What to do>
From the records below, state how many lines hold the string "BSET", without any other text.

Available data>

Definition verify_byte (m : Mem) (buf seed : Z) (r : VerifyResult) (i : Z) : VerifyResult :=
  let ex := pattern i seed in
  if m (buf + i) =? ex then r
  else
    let r := if first_off r =? VERIFY_MATCH
             then MkVerifyResult i (count r) ex (m (buf + i)) else r in
    MkVerifyResult (first_off r) (u32 (count r + 1)) (expected r) (actual r).

Definition verify_pattern (m : Mem) (buf len seed : Z) : VerifyResult :=
  fold_left (verify_byte m buf seed) (seqZ 0 len) (MkVerifyResult VERIFY_MATCH 0 0 0).

Definition wrong (m : Mem) (buf seed i : Z) : Prop := m (buf + i) <> pattern i seed.
#[export] Instance wrong_dec m buf seed i : Decision (wrong m buf seed i).
Proof. unfold wrong. apply _. Defined.

(** The offsets that differ. *)
Definition wrong_offsets (m : Mem) (buf len seed : Z) : list Z := filter (wrong m buf seed) (seqZ 0 len).

Lemma seqZ_snoc (n : Z) : 0 <= n -> seqZ 0 (n + 1) = seqZ 0 n ++ [n].
Proof. intros Hn. rewrite seqZ_app by lia. by rewrite Z.add_0_l. Qed.
Definition write_line (s : IoTestSize) (write_us write_err read_us read_err : Z) (vr : VerifyResult)
    (sense : option (list Z)) : list JwOp :=
  let verified := (read_err =? 0) && (count vr =? 0) in
  size_fields s ++
  [Puts (quoted ",'op':'write','us':"); Putul write_us; Puts (quoted ",'err':"); Putul (u32 write_err);
   Puts (quoted ",'readback_us':"); Putul read_us; Puts (quoted ",'readback_err':"); Putul (u32 read_err);
   Puts (quoted ",'verified':"); Putul (if verified then 1 else 0)] ++
  (if count vr =? 0 then []
   else [Puts (quoted ",'mismatch_offset':"); Putul (first_off vr); Puts (quoted ",'expected':");
         Putul (expected vr); Puts (quoted ",'actual':"); Putul (actual vr);
         Puts (quoted ",'mismatch_count':"); Putul (count vr)]) ++
  opt_sense sense ++ [Puts (text "}" ++ [10]); Commit].

(** ** The screen *)

Definition LINE_BANNER : Z := LINE 0.
Definition LINE_DRIVES_HDR : Z := LINE 1.
Definition LINE_DRIVE_ROW (i : Z) : Z := LINE (2 + i).
Definition MAX_DRIVES_SHOWN : Z := 4.
Definition LINE_HEADER : Z := LINE 7.
Definition LINE_RESULT (i : Z) : Z := LINE (8 + i).
Definition LINE_DETAIL : Z := LINE 21.
Definition COL_SIZE : Z := 1.
Definition COL_READ : Z := 10.
Definition COL_WRITE : Z := 20.

(** The size of a drive, in 32 bits. *)
Definition size_text (blocks : Z) : list Z :=
  let bytes := u32 (blocks * 512) in
  let '(val, suffix) :=
    if 1048576 <=? bytes then (u32 (bytes + 524288) / 1048576, 77) else ((bytes + 512) / 1024, 75) in
  (if val =? 0 then [48] else rev (low_digits 6 val)) ++ [suffix; 66].

Definition drive_row (d : DriveInfo) : list Z :=
  let dn := drive_num d in
  (if 10 <=? dn then [48 + (dn / 10) `mod` 10] else []) ++ [u8 (48 + Z.rem dn 10); 32] ++
  text match di_type d with
       | DRIVE_TYPE_FLOPPY => "Floppy"
       | DRIVE_TYPE_CDROM => "CD-ROM"
       | DRIVE_TYPE_SCSI => "SCSI Disk"
       | DRIVE_TYPE_UNKNOWN => "Drive"
       end ++ [32] ++ size_text (blocks d) ++ (if is_boot d then text " *BOOT" else []).

Definition exception_text (exc : Z) : list Z :=
  text "DRIVES: exception vec " ++ (if 10 <=? exc then [48 + (exc / 10) `mod` 10] else [])
  ++ [48 + exc `mod` 10].

(** ** The program *)

Section Bench.

Context {D V : Type} `{DeviceManager D} `{Driver D} `{Via V} `{Lapse D V}.
Variables (g_handoff_refnum g_results_offset sector_addr : Z) (fuel : nat) (v : Variant).

Abbreviation MM := (M (Rig D V)).

Definition on_rig (f : Rig D V -> Rig D V) : MM unit := fun m => Done tt (m <| dev ::= f |>).
Definition on_ram (f : Mem -> Mem) : MM unit := fun m => Done tt (m <| ram ::= f |>).
Definition look_ram {A} (f : Mem -> A) : MM A := fun m => Done (f (ram m)) m.

Definition start_timer : MM unit := on_rig (fun r => r <| timer ::= timer_start |>).

Definition elapsed : MM Z := fun m =>
  match timer_elapsed_us fuel (timer (dev m)) with
  | Some (us, t) => Done us (m <| dev ::= (fun r => r <| timer := t |>) |>)
  | None => Waits m
  end.

(** A line goes to the writer. *)
Definition put_line (ops : list JwOp) : MM unit :=
  on_rig (fun r => let '(j, d) := jw_run sector_addr ops (jw r, disk r) in r <| jw := j |> <| disk := d |>).

Definition flush_jw : MM unit :=
  on_rig (fun r => let '(j, d) := jw_flush sector_addr (jw r, disk r) in r <| jw := j |> <| disk := d |>).
(** The words of the instructions are those that are decoded. *)
Definition regs_decode : bool :=
  forallb (fun n =>
    bool_decide (decode (Z.lor 0x23C8 (Z.land n 7)) = OMoveA n) && bool_decide (decode (Z.lor 0x23C0 (Z.land n 7)) = OMoveD n) &&
    bool_decide (decode (Z.lor 0x207C (Z.shiftl (Z.land n 7) 9)) = OMovea n) &&
    bool_decide (decode (Z.lor (Z.lor 0x91C8 (Z.shiftl n 9)) n) = OSuba n) &&
    forallb (fun v => bool_decide (decode (u16 (Z.lor (Z.lor 0x7000 (Z.shiftl n 9)) v)) = OMoveq n v)) (seqZ 0 128))
  (seqZ 0 8).
Lemma regs_decode_ok : regs_decode = true.
Proof. vm_compute. reflexivity. Qed.

Lemma fetched_word (s : Mc) (v : Z) (l : list Z) :
  fetched s (put_w v ++ l) -> mc_word s (mc_pc s) = u16 v.
Proof.
  intros Hf. pose proof (Hf 0 ltac:(cbn; lia)) as H0. pose proof (Hf 1 ltac:(cbn; lia)) as H1.
  rewrite Z.add_0_r in H0. unfold mc_word. change (cmem s (pc s)) with (mc_byte s (mc_pc s)) in H0.
  change (cmem s (pc s + 1)) with (mc_byte s (mc_pc s + 1)) in H1. rewrite H0, H1. apply bytes_word.
Qed.
Definition cpu_tests_08 : list CpuRow := [
  CRow (text "ORI #0x08,CCR  (CCR=0x04 | 0x08 = 0x0C)")
    [0x44; 0xFC; 0; 0x04] [0; 0x3C; 0; 0x08]
    [] false false false false 0xFF;
  CRow (text "EORI #0x0F,CCR  (CCR=0x05 ^ 0x0F = 0x0A)")
    [0x44; 0xFC; 0; 0x05] [0x0A; 0x3C; 0; 0x0F]
    [] false false false false 0xFF;
  CRow (text "ASR.L D1,D0  reg-count (D0=0x80000001, D1=3, X=1)")
    [0x20; 0x3C; 0x80; 0; 0; 0x01; 0x22; 0x3C; 0; 0; 0; 0x03; 0x44; 0xFC; 0; 0x10] [0xE2; 0xA0]
    [] false false false false 0xFF;
  CRow (text "LSL.L D1,D0  reg-count (D0=0x80000001, D1=3, X=1)")
    [0x20; 0x3C; 0x80; 0; 0; 0x01; 0x22; 0x3C; 0; 0; 0; 0x03; 0x44; 0xFC; 0; 0x10] [0xE3; 0xA8]
    [] false false false false 0xFF;
  CRow (text "ROR.L D1,D0  reg-count (D0=0x80000001, D1=3, X=1)")
    [0x20; 0x3C; 0x80; 0; 0; 0x01; 0x22; 0x3C; 0; 0; 0; 0x03; 0x44; 0xFC; 0; 0x10] [0xE2; 0xB8]
    [] false false false false 0xFF;
  CRow (text "ROXL.L D1,D0  reg-count (D0=0x80000001, D1=3, X=1)")
    [0x20; 0x3C; 0x80; 0; 0; 0x01; 0x22; 0x3C; 0; 0; 0; 0x03; 0x44; 0xFC; 0; 0x10] [0xE3; 0xB0]
    [] false false false false 0xFF;
  CRow (text "ROXR.L D1,D0  reg-count (D0=0x80000001, D1=3, X=1)")
    [0x20; 0x3C; 0x80; 0; 0; 0x01; 0x22; 0x3C; 0; 0; 0; 0x03; 0x44; 0xFC; 0; 0x10] [0xE2; 0xB0]
    [] false false false false 0xFF;
  CRow (text "ASL.W (A6)  mem-shift, single bit")
    [0x44; 0xFC; 0; 0x10] [0xE1; 0xD6]
    [0x40; 0x01; 0; 0; 0; 0; 0; 0; 0; 0; 0; 0; 0; 0; 0; 0;
     0; 0; 0; 0; 0; 0; 0; 0; 0; 0; 0; 0; 0; 0; 0; 0;
     0; 0; 0; 0; 0; 0; 0; 0; 0; 0; 0; 0; 0; 0; 0; 0;
     0; 0; 0; 0; 0; 0; 0; 0; 0; 0; 0; 0; 0; 0; 0; 0] true false false false 0xFF;
  CRow (text "ASR.W (A6)  mem-shift, single bit")
    [0x44; 0xFC; 0; 0x10] [0xE0; 0xD6]
    [0x40; 0x01; 0; 0; 0; 0; 0; 0; 0; 0; 0; 0; 0; 0; 0; 0;
     0; 0; 0; 0; 0; 0; 0; 0; 0; 0; 0; 0; 0; 0; 0; 0;
     0; 0; 0; 0; 0; 0; 0; 0; 0; 0; 0; 0; 0; 0; 0; 0;
     0; 0; 0; 0; 0; 0; 0; 0; 0; 0; 0; 0; 0; 0; 0; 0] true false false false 0xFF;
  CRow (text "LSL.W (A6)  mem-shift, single bit")
    [0x44; 0xFC; 0; 0x10] [0xE3; 0xD6]
    [0x40; 0x01; 0; 0; 0; 0; 0; 0; 0; 0; 0; 0; 0; 0; 0; 0;
     0; 0; 0; 0; 0; 0; 0; 0; 0; 0; 0; 0; 0; 0; 0; 0;
     0; 0; 0; 0; 0; 0; 0; 0; 0; 0; 0; 0; 0; 0; 0; 0;
     0; 0; 0; 0; 0; 0; 0; 0; 0; 0; 0; 0; 0; 0; 0; 0] true false false false 0xFF;
  CRow (text "LSR.W (A6)  mem-shift, single bit")
    [0x44; 0xFC; 0; 0x10] [0xE2; 0xD6]
    [0x40; 0x01; 0; 0; 0; 0; 0; 0; 0; 0; 0; 0; 0; 0; 0; 0;
     0; 0; 0; 0; 0; 0; 0; 0; 0; 0; 0; 0; 0; 0; 0; 0;
     0; 0; 0; 0; 0; 0; 0; 0; 0; 0; 0; 0; 0; 0; 0; 0;
     0; 0; 0; 0; 0; 0; 0; 0; 0; 0; 0; 0; 0; 0; 0; 0] true false false false 0xFF;
  CRow (text "ROXL.W (A6)  mem-shift, single bit")
    [0x44; 0xFC; 0; 0x10] [0xE5; 0xD6]
    [0x40; 0x01; 0; 0; 0; 0; 0; 0; 0; 0; 0; 0; 0; 0; 0; 0;
     0; 0; 0; 0; 0; 0; 0; 0; 0; 0; 0; 0; 0; 0; 0; 0;
     0; 0; 0; 0; 0; 0; 0; 0; 0; 0; 0; 0; 0; 0; 0; 0;
     0; 0; 0; 0; 0; 0; 0; 0; 0; 0; 0; 0; 0; 0; 0; 0] true false false false 0xFF;
  CRow (text "ROXR.W (A6)  mem-shift, single bit")
    [0x44; 0xFC; 0; 0x10] [0xE4; 0xD6]
    [0x40; 0x01; 0; 0; 0; 0; 0; 0; 0; 0; 0; 0; 0; 0; 0; 0;
     0; 0; 0; 0; 0; 0; 0; 0; 0; 0; 0; 0; 0; 0; 0; 0;
     0; 0; 0; 0; 0; 0; 0; 0; 0; 0; 0; 0; 0; 0; 0; 0;
     0; 0; 0; 0; 0; 0; 0; 0; 0; 0; 0; 0; 0; 0; 0; 0] true false false false 0xFF;
  CRow (text "ROL.W (A6)  mem-shift, single bit")
    [0x44; 0xFC; 0; 0x10] [0xE7; 0xD6]
    [0x40; 0x01; 0; 0; 0; 0; 0; 0; 0; 0; 0; 0; 0; 0; 0; 0;
     0; 0; 0; 0; 0; 0; 0; 0; 0; 0; 0; 0; 0; 0; 0; 0;
     0; 0; 0; 0; 0; 0; 0; 0; 0; 0; 0; 0; 0; 0; 0; 0;
     0; 0; 0; 0; 0; 0; 0; 0; 0; 0; 0; 0; 0; 0; 0; 0] true false false false 0xFF;
  CRow (text "ROR.W (A6)  mem-shift, single bit")
    [0x44; 0xFC; 0; 0x10] [0xE6; 0xD6]
    [0x40; 0x01; 0; 0; 0; 0; 0; 0; 0; 0; 0; 0; 0; 0; 0; 0;
     0; 0; 0; 0; 0; 0; 0; 0; 0; 0; 0; 0; 0; 0; 0; 0;
     0; 0; 0; 0; 0; 0; 0; 0; 0; 0; 0; 0; 0; 0; 0; 0;
     0; 0; 0; 0; 0; 0; 0; 0; 0; 0; 0; 0; 0; 0; 0; 0] true false false false 0xFF;
  CRow (text "BTST D1,(A6)  (D1=7 -> bit 7)")
    [0x22; 0x3C; 0; 0; 0; 0x07] [0x03; 0x16]
    [0x80; 0; 0; 0; 0; 0; 0; 0; 0; 0; 0; 0; 0; 0; 0; 0;
     0; 0; 0; 0; 0; 0; 0; 0; 0; 0; 0; 0; 0; 0; 0; 0;
     0; 0; 0; 0; 0; 0; 0; 0; 0; 0; 0; 0; 0; 0; 0; 0;
     0; 0; 0; 0; 0; 0; 0; 0; 0; 0; 0; 0; 0; 0; 0; 0] true false false false 0xFF;
  CRow (text "BCHG D1,(A6)  (D1=7 -> invert bit 7)")
    [0x22; 0x3C; 0; 0; 0; 0x07] [0x03; 0x56]
    [0x80; 0; 0; 0; 0; 0; 0; 0; 0; 0; 0; 0; 0; 0; 0; 0;
     0; 0; 0; 0; 0; 0; 0; 0; 0; 0; 0; 0; 0; 0; 0; 0;
     0; 0; 0; 0; 0; 0; 0; 0; 0; 0; 0; 0; 0; 0; 0; 0;
     0; 0; 0; 0; 0; 0; 0; 0; 0; 0; 0; 0; 0; 0; 0; 0] true false false false 0xFF;
  CRow (text "BCLR D1,(A6)  (D1=7 -> clear bit 7)")
    [0x22; 0x3C; 0; 0; 0; 0x07] [0x03; 0x96]
    [0x80; 0; 0; 0; 0; 0; 0; 0; 0; 0; 0; 0; 0; 0; 0; 0;
     0; 0; 0; 0; 0; 0; 0; 0; 0; 0; 0; 0; 0; 0; 0; 0;
     0; 0; 0; 0; 0; 0; 0; 0; 0; 0; 0; 0; 0; 0; 0; 0;
     0; 0; 0; 0; 0; 0; 0; 0; 0; 0; 0; 0; 0; 0; 0; 0] true false false false 0xFF;
  CRow (text "BSET D1,(A6)  (D1=0 -> set bit 0)")
    [0x22; 0x3C; 0; 0; 0; 0] [0x03; 0xD6]
    [0x80; 0; 0; 0; 0; 0; 0; 0; 0; 0; 0; 0; 0; 0; 0; 0;
     0; 0; 0; 0; 0; 0; 0; 0; 0; 0; 0; 0; 0; 0; 0; 0;
     0; 0; 0; 0; 0; 0; 0; 0; 0; 0; 0; 0; 0; 0; 0; 0;
     0; 0; 0; 0; 0; 0; 0; 0; 0; 0; 0; 0; 0; 0; 0; 0] true false false false 0xFF;
  CRow (text "BTST #7,(A6)  static, byte ram=0x80")
    [] [0x08; 0x16; 0; 0x07]
    [0x80; 0; 0; 0; 0; 0; 0; 0; 0; 0; 0; 0; 0; 0; 0; 0;
     0; 0; 0; 0; 0; 0; 0; 0; 0; 0; 0; 0; 0; 0; 0; 0;
     0; 0; 0; 0; 0; 0; 0; 0; 0; 0; 0; 0; 0; 0; 0; 0;
     0; 0; 0; 0; 0; 0; 0; 0; 0; 0; 0; 0; 0; 0; 0; 0] true false false false 0xFF;
  CRow (text "BSET #0,(A6)  static, byte ram=0x80 -> 0x81")
    [] [0x08; 0xD6; 0; 0]
    [0x80; 0; 0; 0; 0; 0; 0; 0; 0; 0; 0; 0; 0; 0; 0; 0;
     0; 0; 0; 0; 0; 0; 0; 0; 0; 0; 0; 0; 0; 0; 0; 0;
     0; 0; 0; 0; 0; 0; 0; 0; 0; 0; 0; 0; 0; 0; 0; 0;
     0; 0; 0; 0; 0; 0; 0; 0; 0; 0; 0; 0; 0; 0; 0; 0] true false false false 0xFF;
  CRow (text "BCLR #7,(A6)  static, byte ram=0x80 -> 0x00")
    [] [0x08; 0x96; 0; 0x07]
    [0x80; 0; 0; 0; 0; 0; 0; 0; 0; 0; 0; 0; 0; 0; 0; 0;
     0; 0; 0; 0; 0; 0; 0; 0; 0; 0; 0; 0; 0; 0; 0; 0;
     0; 0; 0; 0; 0; 0; 0; 0; 0; 0; 0; 0; 0; 0; 0; 0;
     0; 0; 0; 0; 0; 0; 0; 0; 0; 0; 0; 0; 0; 0; 0; 0] true false false false 0xFF;
  CRow (text "BCHG #6,(A6)  static, byte ram=0x80 -> 0xC0")
    [] [0x08; 0x56; 0; 0x06]
    [0x80; 0; 0; 0; 0; 0; 0; 0; 0; 0; 0; 0; 0; 0; 0; 0;
     0; 0; 0; 0; 0; 0; 0; 0; 0; 0; 0; 0; 0; 0; 0; 0;
     0; 0; 0; 0; 0; 0; 0; 0; 0; 0; 0; 0; 0; 0; 0; 0;
     0; 0; 0; 0; 0; 0; 0; 0; 0; 0; 0; 0; 0; 0; 0; 0] true false false false 0xFF;
  CRow (text "ABCD -(A1),-(A0)  mem-mem (0x25 + 0x37, X=0)")
    [0x41; 0xEE; 0; 0x04; 0x43; 0xEE; 0; 0x08] [0xC1; 0x09]
    [0; 0; 0; 0x25; 0; 0; 0; 0x37; 0; 0; 0; 0; 0; 0; 0; 0;
     0; 0; 0; 0; 0; 0; 0; 0; 0; 0; 0; 0; 0; 0; 0; 0;
     0; 0; 0; 0; 0; 0; 0; 0; 0; 0; 0; 0; 0; 0; 0; 0;
     0; 0; 0; 0; 0; 0; 0; 0; 0; 0; 0; 0; 0; 0; 0; 0] true false false false 0xFF;
  CRow (text "SBCD -(A1),-(A0)  mem-mem (0x42 - 0x18, X=0)")
    [0x41; 0xEE; 0; 0x04; 0x43; 0xEE; 0; 0x08] [0x81; 0x09]
    [0; 0; 0; 0x42; 0; 0; 0; 0x18; 0; 0; 0; 0; 0; 0; 0; 0;
     0; 0; 0; 0; 0; 0; 0; 0; 0; 0; 0; 0; 0; 0; 0; 0;
     0; 0; 0; 0; 0; 0; 0; 0; 0; 0; 0; 0; 0; 0; 0; 0;
     0; 0; 0; 0; 0; 0; 0; 0; 0; 0; 0; 0; 0; 0; 0; 0] true false false false 0xFF;
  CRow (text "PACK -(A1),-(A0),#0  mem-mem")
    [0x41; 0xEE; 0; 0x04; 0x43; 0xEE; 0; 0x08] [0x81; 0x49; 0; 0]
    [0; 0; 0; 0; 0; 0; 0x31; 0x32; 0; 0; 0; 0; 0; 0; 0; 0;
     0; 0; 0; 0; 0; 0; 0; 0; 0; 0; 0; 0; 0; 0; 0; 0;
     0; 0; 0; 0; 0; 0; 0; 0; 0; 0; 0; 0; 0; 0; 0; 0;
     0; 0; 0; 0; 0; 0; 0; 0; 0; 0; 0; 0; 0; 0; 0; 0] true false false false 0xFF;
  CRow (text "UNPK -(A1),-(A0),#0x3030  mem-mem")
    [0x41; 0xEE; 0; 0x06; 0x43; 0xEE; 0; 0x08] [0x81; 0x89; 0x30; 0x30]
    [0; 0; 0; 0; 0; 0; 0; 0x12; 0; 0; 0; 0; 0; 0; 0; 0;
     0; 0; 0; 0; 0; 0; 0; 0; 0; 0; 0; 0; 0; 0; 0; 0;
     0; 0; 0; 0; 0; 0; 0; 0; 0; 0; 0; 0; 0; 0; 0; 0;
     0; 0; 0; 0; 0; 0; 0; 0; 0; 0; 0; 0; 0; 0; 0; 0] true false false false 0xFF;
  CRow (text "MOVEA.L #0x12345678,A0")
    [] [0x20; 0x7C; 0x12; 0x34; 0x56; 0x78]
    [] false false false false 0xFF;
  CRow (text "MOVEA.W #0xFFFE,A1  (sign-extended to 0xFFFFFFFE)")
    [] [0x32; 0x7C; 0xFF; 0xFE]
    [] false false false false 0xFF;
  CRow (text "MOVE.L (bd.W,A6,D0.W),D1  full-ext, bd=0, D0=8")
    [0x20; 0x3C; 0; 0; 0; 0x08] [0x22; 0x36; 0x01; 0x20; 0; 0]
    [0x01; 0x02; 0x03; 0x04; 0x05; 0x06; 0x07; 0x08; 0x09; 0x0A; 0x0B; 0x0C; 0x0D; 0x0E; 0x0F; 0x10;
     0x11; 0x12; 0x13; 0x14; 0x15; 0x16; 0x17; 0x18; 0x19; 0x1A; 0x1B; 0x1C; 0x1D; 0x1E; 0x1F; 0x20;
     0x21; 0x22; 0x23; 0x24; 0x25; 0x26; 0x27; 0x28; 0x29; 0x2A; 0x2B; 0x2C; 0x2D; 0x2E; 0x2F; 0x30;
     0x31; 0x32; 0x33; 0x34; 0x35; 0x36; 0x37; 0x38; 0x39; 0x3A; 0x3B; 0x3C; 0x3D; 0x3E; 0x3F; 0x40] true false false false 0xFF;
  CRow (text "MOVE.L (bd.L,A6,D0.L*4),D1  full-ext scaled, bd=0, D0=2")
    [0x20; 0x3C; 0; 0; 0; 0x02] [0x22; 0x36; 0x0D; 0x30; 0; 0; 0; 0]
    [0x01; 0x02; 0x03; 0x04; 0x05; 0x06; 0x07; 0x08; 0x09; 0x0A; 0x0B; 0x0C; 0x0D; 0x0E; 0x0F; 0x10;
     0x11; 0x12; 0x13; 0x14; 0x15; 0x16; 0x17; 0x18; 0x19; 0x1A; 0x1B; 0x1C; 0x1D; 0x1E; 0x1F; 0x20;
     0x21; 0x22; 0x23; 0x24; 0x25; 0x26; 0x27; 0x28; 0x29; 0x2A; 0x2B; 0x2C; 0x2D; 0x2E; 0x2F; 0x30;
     0x31; 0x32; 0x33; 0x34; 0x35; 0x36; 0x37; 0x38; 0x39; 0x3A; 0x3B; 0x3C; 0x3D; 0x3E; 0x3F; 0x40] true false false false 0xFF;
  CRow (text "BEQ.B  taken (Z=1)")
    [0x44; 0xFC; 0; 0x04] [0x67; 0x06; 0x1C; 0xBC; 0; 0x01; 0x60; 0x04; 0x1C; 0xBC; 0; 0x02]
    [] false false false false 0xFF;
  CRow (text "BEQ.W  taken (Z=1)")
    [0x44; 0xFC; 0; 0x04] [0x67; 0; 0; 0x08; 0x1C; 0xBC; 0; 0x01; 0x60; 0x04; 0x1C; 0xBC; 0; 0x02]
    [] false false false false 0xFF;
  CRow (text "BNE.B  not-taken (Z=1)")
    [0x44; 0xFC; 0; 0x04] [0x66; 0x06; 0x1C; 0xBC; 0; 0x01; 0x60; 0x04; 0x1C; 0xBC; 0; 0x02]
    [] false false false false 0xFF;
  CRow (text "BNE.W  not-taken (Z=1)")
    [0x44; 0xFC; 0; 0x04] [0x66; 0; 0; 0x08; 0x1C; 0xBC; 0; 0x01; 0x60; 0x04; 0x1C; 0xBC; 0; 0x02]
    [] false false false false 0xFF;
  CRow (text "BMI.B  taken (N=1)")
    [0x44; 0xFC; 0; 0x09] [0x6B; 0x06; 0x1C; 0xBC; 0; 0x01; 0x60; 0x04; 0x1C; 0xBC; 0; 0x02]
    [] false false false false 0xFF;
  CRow (text "BMI.W  taken (N=1)")
    [0x44; 0xFC; 0; 0x09] [0x6B; 0; 0; 0x08; 0x1C; 0xBC; 0; 0x01; 0x60; 0x04; 0x1C; 0xBC; 0; 0x02]
    [] false false false false 0xFF].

Response>
2